Firstly, judgmental attitudes construct us as dirty and dangerous. This drives us away from the very health services that are designed to serve us. Stigma and discrimination lie at the source of why we opt out of seeking, or continuing treatment. Rather than attributing this to the discrimination we face, health care professionals and society responsibilise people who use drugs.
Secondly, stigma and discrimination manifests in our community being denied treatment when we need it; our attempts at seeking treatment are written off as drug seeking behaviour or we are seen as not being deserving of treatment; this is reflected in the abysmal percentage – estimated at 14% – of people who use drugs living with HIV receive ART treatment.
Thirdly, we face arbitrary and punitive regulations when engaged in opiate substitution therapy; we are subject to compulsory urine testing, the results of which are used to suspend treatment.
Further to this, people who use drugs are subjected to compulsory and involuntary treatment; it is estimated that half a million people are detained in government run compulsory drug detention centres, where physical and sexual assault, forced detoxification and forced labour masquerade as treatment.
In considering the move towards solutions, the International Network of People who use Drugs echoes Madame Ruth Dreifuss’ statement.

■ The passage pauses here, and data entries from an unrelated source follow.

(* ===== verification/ExternalAuthRules.v ===== *)
(** * The guarantees of the auth return path

    Step by step under any interleaving, and on every outcome of one login. *)

From S2P Require Import Prelude Interleave Text Env Demo Store Users ExternalAuth.

Section Rules.
Context {L : Libs}.

(** ** Every step, under every interleaving *)

(** What external logins may do to the tables: add accounts of the lowest role that
    cannot be logged into by password, and add bindings of unbound subjects. *)
Record grants_nothing (d d' : DB) : Prop := {
  gn_users_kept : ∀ id u, users d !! id = Some u → users d' !! id = Some u;
  gn_users_new : ∀ id u, users d' !! id = Some u → users d !! id = Some u ∨
    (users d !! id = None ∧ u_ID u = id ∧ u_Role u = roleParticipant ∧
     u_PasswordHash u = noPasswordHash ∧ u_Banned u = false);
  gn_bindings_kept : ∀ k ai, identities d !! k = Some ai → identities d' !! k = Some ai;
  gn_rest : teams d' = teams d ∧ members d' = members d ∧ event d' = event d ∧
    challenges d' = challenges d ∧ submissions d' = submissions d ∧ instances d' = instances d ∧
    tokens d' = tokens d
}.

#[local] Instance grants_nothing_refl : Reflexive grants_nothing.
Proof. intros d. split; auto 10. Qed.
Lemma quiet_Allow scope key n window : all_quiet (Allow scope key n window).
Proof. unfold Allow. respect; by apply quiet_redis. Qed.
#[local] Hint Resolve quiet_Allow : resp.
Lemma quiet_limit scope key n window : all_quiet (limit c scope key n window).
Proof. unfold limit. by respect. Qed.
#[local] Hint Resolve quiet_limit : resp.

(** The gate and the derivations. *)
Lemma quiet_send_or_done s : all_quiet (send_or_done s).
Proof.
  apply all_respect_blocking. intros w b w' _ E. split; [done|]. unfold next_fault, try_send in E.
  destruct (w_faults w) as [|[] fs] eqn:Ef; simpl in E; [|by injection E as _ <-; apply quiet_same; rewrite ?Ef|];
    (destruct (w_chans w !! s) as [ch|]; [|done]; destruct (chan_full ch); [done|]);
    injection E as _ <-; apply quiet_same; simpl; by rewrite ?Ef.
Qed.
Lemma quiet_recv s : all_quiet (recv s).
Proof.
  apply all_respect_blocking. intros w b w' _ E. split; [done|]. unfold try_recv in E.
  destruct (w_chans w !! s) as [ch|]; [|done]. destruct (ch_len ch =? 0); [done|].
  injection E as _ <-. by apply quiet_same.
Qed.
Lemma quiet_hash_count f : all_quiet (atomic (modify (λ w, set_hash (f w) w))).
Proof. apply all_respect_atomic. intros w _. split; [done|]. by apply quiet_same. Qed.
#[local] Hint Resolve quiet_send_or_done quiet_recv quiet_hash_count : resp.

Lemma quiet_derive pw salt t m p k :
  all_quiet (deriveKey (ac_IDKey c) (ac_hashSem c) (ac_hashWait c) pw salt t m p k).
Proof. unfold deriveKey, acquireHash, enterHash, release_hash, exitHash. by respect. Qed.
#[local] Hint Resolve quiet_derive : resp.
Lemma quiet_hash pw : all_quiet (HashPassword (ac_IDKey c) (ac_hashSem c) (ac_hashWait c) pw).
Proof. unfold HashPassword. by respect. Qed.
Lemma quiet_verify pw h : all_quiet (VerifyPassword (ac_IDKey c) (ac_hashSem c) (ac_hashWait c) pw h).
Proof. unfold VerifyPassword. by respect. Qed.
#[local] Hint Resolve quiet_hash quiet_verify : resp.

(** The statements on accounts that ban nobody. *)
Lemma quiet_password id h : all_quiet (atomic (UpdateUserPassword id h)).
Proof.
  apply all_respect_atomic, quiet_query. intros now d a d' [= _ <-] u U' Hu Hb. simpl in Hu.
  apply lookup_alter_Some in Hu as [(<- & U & HU & ->)|[_ Hu]]; [by exists U|by exists U'].
Qed.
Lemma quiet_CreateUser id un em h role hid : all_quiet (atomic (CreateUser id un em h role hid)).
Proof.
  apply quiet_guarded. intros d u U' Hu Hb. simpl in Hu.
  apply lookup_insert_Some in Hu as [[<- <-]|[_ Hu]]; [done|by exists U'].
Qed.
Lemma quiet_audit actor a st sid meta : all_quiet (atomic (audit_Log actor a st sid meta)).
Proof.
  apply all_respect_atomic. intros w _. split; [done|]. unfold audit_Log, mbind, M_bind. simpl. unfold M_try, InsertAuditLog.
  match goal with |- context [query ?f w] => destruct (quiet_query f) with w as [_ Hq] end; [|done|].
  - intros now d x d' (_ & _ & ->)%guarded_ok. by apply tame_same.
  - destruct (query _ w) as [[x|e] w'] eqn:E; simpl in *; [done|].
    etrans; [exact Hq|]. by apply quiet_same.
Qed.
Lemma quiet_bind_identity p s u : all_quiet (atomic (CreateAuthIdentity p s u)).
Proof. apply quiet_guarded. intros d. by apply tame_same. Qed.
Lemma quiet_DeleteForUser u : all_quiet (DeleteForUser u).
Proof. apply all_respect_atomic, quiet_query. intros now d a d' [= _ <-]. by apply tame_same. Qed.
#[local] Hint Resolve quiet_password quiet_CreateUser quiet_audit quiet_bind_identity quiet_DeleteForUser : resp.
Ltac unfold_counts :=
  unfold n_client, n_new, n_listed, n_starting, n_runner, n_dropping, n_quitting, n_precut, n_postcut, n_waiting, n_draining in *.
Lemma hit_same s : hit s s = 1. Proof. unfold hit. by rewrite decide_True. Qed.
Lemma hit_other s s' : s ≠ s' → hit s s' = 0. Proof. intros. unfold hit. by rewrite decide_False. Qed.

Lemma about_other s s0 g :
  about s0 g → s ≠ s0 →
  n_client s g = 0 ∧ n_new s g = 0 ∧ n_listed s g = 0 ∧ n_starting s g = 0 ∧ n_runner s g = 0 ∧
  n_dropping s g = 0 ∧ n_quitting s g = 0 ∧ n_precut s g = 0 ∧ n_postcut s g = 0 ∧ n_waiting s g = 0 ∧ n_draining s g = 0 ∧
  holding s g = None.
Proof.
  unfold about, holding. unfold_counts. intros Ha Hne.
  destruct (role_of g); subst; rewrite ?hit_other, ?decide_False by done; done.
Qed.

Lemma holding_none s gs : tot (n_runner s) gs + tot (n_dropping s) gs + tot (n_draining s) gs = 0 → omap (holding s) gs = [].
Proof.
  induction gs as [|g gs IH]; [done|]. rewrite !tot_cons. intros Hz. cbn [omap list_omap].
  rewrite IH by lia. unfold_counts. unfold holding. destruct (role_of g) as [| | | | |s' e|s' e| | | | |s' e]; try done;
    case_decide; subst; rewrite ?hit_same in *; done || lia.
Qed.

Lemma sub_ok_other gs b b' g g' s s0 x :
  sub_ok (g :: gs) b s x → s ≠ s0 → about s0 g → about s0 g' → b_queueCap b' = b_queueCap b →
  (s ∈ b_subs b' ↔ s ∈ b_subs b) → sent s (b_log b') = sent s (b_log b) →
  handled s (b_log b') = handled s (b_log b) → shut_down s (b_log b') = shut_down s (b_log b) →
  sub_ok (g' :: gs) b' s x.
Proof.
  intros Hok Hne (A1 & A2 & A3 & A4 & A5 & A6 & A7 & A8 & A9 & A10 & A11 & A12)%(about_other s) (B1 & B2 & B3 & B4 & B5 & B6 & B7 & B8 & B9 & B10 & B11 & B12)%(about_other s)
    Hcap Hsub Hs Hh Hd; [|done..].
  destruct Hok as [H1 H2 H3 H4 H5 H6 H7 H8 H9 H10]. rewrite !tot_cons, ?A1, ?A2, ?A3, ?A4, ?A5, ?A6, ?A7, ?A8, ?A9, ?A10, ?A11 in *.
  cbn [omap list_omap] in H9. rewrite A12 in H9.
  split; rewrite ?tot_cons, ?B1, ?B2, ?B3, ?B4, ?B5, ?B6, ?B7, ?B8, ?B9, ?B10, ?B11, ?Hcap, ?Hs, ?Hh, ?Hd, ?Hsub; try done.
  cbn [omap list_omap]. by rewrite B12.
Qed.

Definition lock_ok (gs : list ghost) (b : Bus) : Prop := tot n_lock gs = b2n (b_writeMu b) ∧ Forall (reads b) gs.
Lemma lock_same g g' gs b b' :
  lock_ok (g :: gs) b → lock_of g' = lock_of g → b_subs b' = b_subs b → b_writeMu b' = b_writeMu b → lock_ok (g' :: gs) b'.
Proof.
  intros [Ht Hr] Hl Hs Hm. split.
  { rewrite tot_cons, Hm, <- Ht, tot_cons. unfold n_lock. by rewrite Hl. }
  inv Hr as [|? ? Hg Hgs]. unfold reads in *. constructor; [rewrite Hl, Hs; done|]. by rewrite Hs.
Qed.

Lemma step_inv f s0 g g' gs b b' :
  bus_inv (g :: gs) b → about s0 g → about s0 g' → s0 < length (b_all b) → b_all b' = alter f s0 (b_all b) →
  b_queueCap b' = b_queueCap b → lock_ok (g' :: gs) b' →
  (∀ s, s ≠ s0 → (s ∈ b_subs b' ↔ s ∈ b_subs b) ∧ sent s (b_log b') = sent s (b_log b) ∧
    handled s (b_log b') = handled s (b_log b) ∧ shut_down s (b_log b') = shut_down s (b_log b)) →
  (∀ x, b_all b !! s0 = Some x → sub_ok (g :: gs) b s0 x → sub_ok (g' :: gs) b' s0 (f x) ∧
    (sb_once x = Done → handled s0 (b_log b') = handled s0 (b_log b) ∧ sb_once (f x) = Done)) →
  bus_inv (g' :: gs) b' ∧ silenced b b'.
Proof.
  intros [H1 H2 H3 H4 H5] Ha Ha' Hlt Hall Hcap [Hl Hr] Hoth Hx.
  assert (∀ s, s ≠ s0 → b_all b' !! s = b_all b !! s) as Hsame.
  { intros s Hne. by rewrite Hall, list_lookup_alter_ne. }
  destruct (lookup_lt_is_Some_2 _ _ Hlt) as [x0 Hx0]. destruct (Hx x0 Hx0 (H1 _ _ Hx0)) as [Hok Hdone].
  assert (b_all b' !! s0 = Some (f x0)) as Hx0' by by rewrite Hall, list_lookup_alter_eq, Hx0.
  split; [split|].
  - intros s x Hs. destruct (decide (s = s0)) as [->|Hne]; [by rewrite Hx0' in Hs; simplify_eq|].
    rewrite Hsame in Hs by done. destruct (Hoth s Hne) as (? & ? & ? & ?).
    by eapply (sub_ok_other gs b b' g g'); [apply H1|..].
  - rewrite Hall, length_alter. intros s Hs. assert (s ≠ s0) as Hne by lia.
    destruct (Hoth s Hne) as (E1 & -> & -> & ->). rewrite E1. by apply H2.
  - rewrite Hall, length_alter. inv H3. constructor; [|done].
    unfold bounded, about in *. by destruct (role_of g'); subst.
  - done.
  - done.
  - intros s x Hs Hd. destruct (decide (s = s0)) as [->|Hne].
    + rewrite Hx0 in Hs. simplify_eq. destruct (Hdone Hd). split; [done|]. by exists (f x).
    + destruct (Hoth s Hne) as (_ & _ & -> & _). rewrite Hsame by done. split; [done|]. by exists x.
Qed.

(** ** Automation: the effect of one note, and of one role, on the counts *)

Lemma omap_snoc {A B} (f : A → option B) l a : omap f (l ++ [a]) = omap f l ++ match f a with Some b => [b] | None => [] end.
Proof. rewrite omap_app. simpl. by destruct (f a). Qed.

Abbreviation G r := {| role_of := r; lock_of := None |}.
Abbreviation GL r l := {| role_of := r; lock_of := Some l |}.

Ltac counts :=
  rewrite ?tot_cons in *;
  cbn [n_client n_new n_listed n_starting n_runner n_dropping n_quitting n_precut n_postcut n_waiting n_draining role_of] in *;
  rewrite ?hit_same in *.
Lemma inv_lock gs b : bus_inv gs b → lock_ok gs b.
Proof. by intros [_ _ _ ? ?]. Qed.
Lemma silenced_refl b : silenced b b.
Proof. intros s x Hx Hd. split; [done|by exists x]. Qed.
Lemma silenced_same b b' : b_all b' = b_all b → b_log b' = b_log b → silenced b b'.
Proof. intros E1 E2 s x Hx Hd. rewrite E1, E2. split; [done|by exists x]. Qed.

The critical first step is radical decriminalisation. The inherent links between criminalisation and health care discrimination are undeniable; and have been emphasised in the joint UN and WHO release on ending discrimination in health care settings which calls for the “reviewing and repealing punitive laws that have been proven to have negative health outcomes” by member states.
Decriminalisation is necessary. Decriminalisation is the first step towards addressing stigma and discrimination. This is what will lead us towards achieving our common goal of ending AIDS.